Il patriottismo diventa quasi fanatismo quando si parla di vino: il 91% sceglie il vino proprio in base all’italianità. Amante della tradizioni, dunque, ma anche ormai capace di scegliere etnico. Questo è l’italiano del 2018. Secondo lo studio Demos, per la Fondazione Barilla Center for Food ad Nutrition, facciamo ancora un po’ fatica a non scegliere il cibo italiano. Considerando Germania, Francia, Italia e Spagna, su 321 miliardi di euro di valore del mercato alimentare, per la cucina etnica si spendono 3 miliardi di euro.

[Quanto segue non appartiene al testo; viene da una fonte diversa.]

(** X3. Registrations of two different identifiers commute when both are new
    to the table (or NDEBUG is defined): in either order both go through and
    the program ends in the same state. *)
Theorem registerType_commutes Itf id1 g1 id2 g2 s :
  registry_ok Itf s →
  id1 ≠ id2 →
  NDEBUG = true ∨ (table Itf s !! id1 = None ∧ table Itf s !! id2 = None) →
  (let* _ := registerType Itf id1 g1 in registerType Itf id2 g2) s
    = (let* _ := registerType Itf id2 g2 in registerType Itf id1 g1) s ∧
  fst ((let* _ := registerType Itf id1 g1 in registerType Itf id2 g2) s) = Ret tt.
Proof.
  intros Hok Hne Hfree.
  assert (∀ ida ga idb gb, ida ≠ idb →
            (NDEBUG = true ∨ (table Itf s !! ida = None ∧ table Itf s !! idb = None)) →
            ∃ p, cells (snd (registry Itf s)) !! p
                   = Some (RegistryCell Itf (table Itf s)) ∧
                 cell_addr (Factory Itf) (Registry Itf) (snd (registry Itf s)) = Some p ∧
            (let* _ := registerType Itf ida ga in registerType Itf idb gb) s =
            (Ret tt,
             set_cells (<[p := RegistryCell Itf
                                 (<[idb := gb]> (<[ida := ga]> (table Itf s)))]>
                          (cells (snd (registry Itf s))))
                       (snd (registry Itf s)))) as Hboth.
  { intros ida ga idb gb Hab Hf. unfold bind.
    destruct (registerType_done Itf ida ga s Hok) as (p & Hp & Hc & ->);
      [destruct Hf as [|[]]; auto|].
    exists p. split; [done|]. split; [done|].
    set (s' := set_cells _ _).
    assert (cell_addr (Factory Itf) (Registry Itf) s' = Some p) as Hp' by exact Hp.
    assert (cells s' !! p
            = Some (RegistryCell Itf (<[ida := ga]> (table Itf s)))) as Hc'.
    { subst s'. simpl. apply list_lookup_insert_eq. by eapply lookup_lt_Some. }
    assert (table Itf s' = <[ida := ga]> (table Itf s)) as Htab
      by by eapply table_cell.
    assert (registry_ok Itf s') as Hok'.
    { unfold registry_ok. rewrite Hp'. eauto. }
    destruct (registerType_done Itf idb gb s' Hok') as (q & Hq & _ & ->).
    { destruct Hf as [|[_ Hb]]; [by left|right].
      by rewrite Htab, lookup_insert_ne. }
    rewrite registry_present in * by (by rewrite Hp').
    assert (q = p) as -> by congruence.
    rewrite Htab. subst s'. unfold set_cells. simpl.
    by rewrite list_insert_insert_eq. }
  destruct (Hboth id1 g1 id2 g2 Hne Hfree) as (p & Hc & Hp & ->).
  destruct (Hboth id2 g2 id1 g1) as (q & _ & Hq & ->);
    [done | destruct Hfree as [|[]]; auto |].
  assert (q = p) as -> by congruence.
  split; [|done]. by rewrite (insert_insert_ne (table Itf s) id2 id1) by done.
Qed.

Il 50% degli italiani è convinto che, da qui a 10 anni, il cambiamento culturale sarà ancora più visibile di oggi. E dunque anche quello alimentare. Lo pensano in particolare gli over 65 (61,4% della fascia d’età presa in esame) e le donne (60,5%). I giovani paiono percepire meno il cambiamento: 38,5% nella fascia d’età 15 – 24 anni. Forse perché questi ultimi sono nati a cambiamento già in atto e dunque non lo percepiscono in questo modo. E la conferma arriva dalle abitudini alimentari: sono i più giovani a consumare maggiormente cibo etnico, che sia sushi o cibo cinese, o indiano. Tre su quattro dichiarano di andare in ristoranti etnici.
A contribuire alla rivoluzione culinaria saranno i cambiamenti climatici (79,6%), i prezzi delle materie prime (78,2%), o social media (70,4%), le migrazioni e i contatti con altre culture sono al penultimo posto con il 65,6%. Per il 69,8% aumenterà in consumo di cibi biologici, per il 63,2% di cibi funzionali (senza glutine, senza lattosio), di cibi etnici al 47,4%. Gli insetti si fermano al 25,2%. Dai 34 anni in su, però, si predilige ancora il tricolore nel piatto. I motivi? Ci sente più a proprio agio, ci si sente più sicuri. Il 50% di queste persone non va mai in un ristorante etnico, non compra cibo da asporto etnico e non lo cucina. Il 41,8% e il 41,2% citano soltanto la cucina cinese e giapponese come etnica.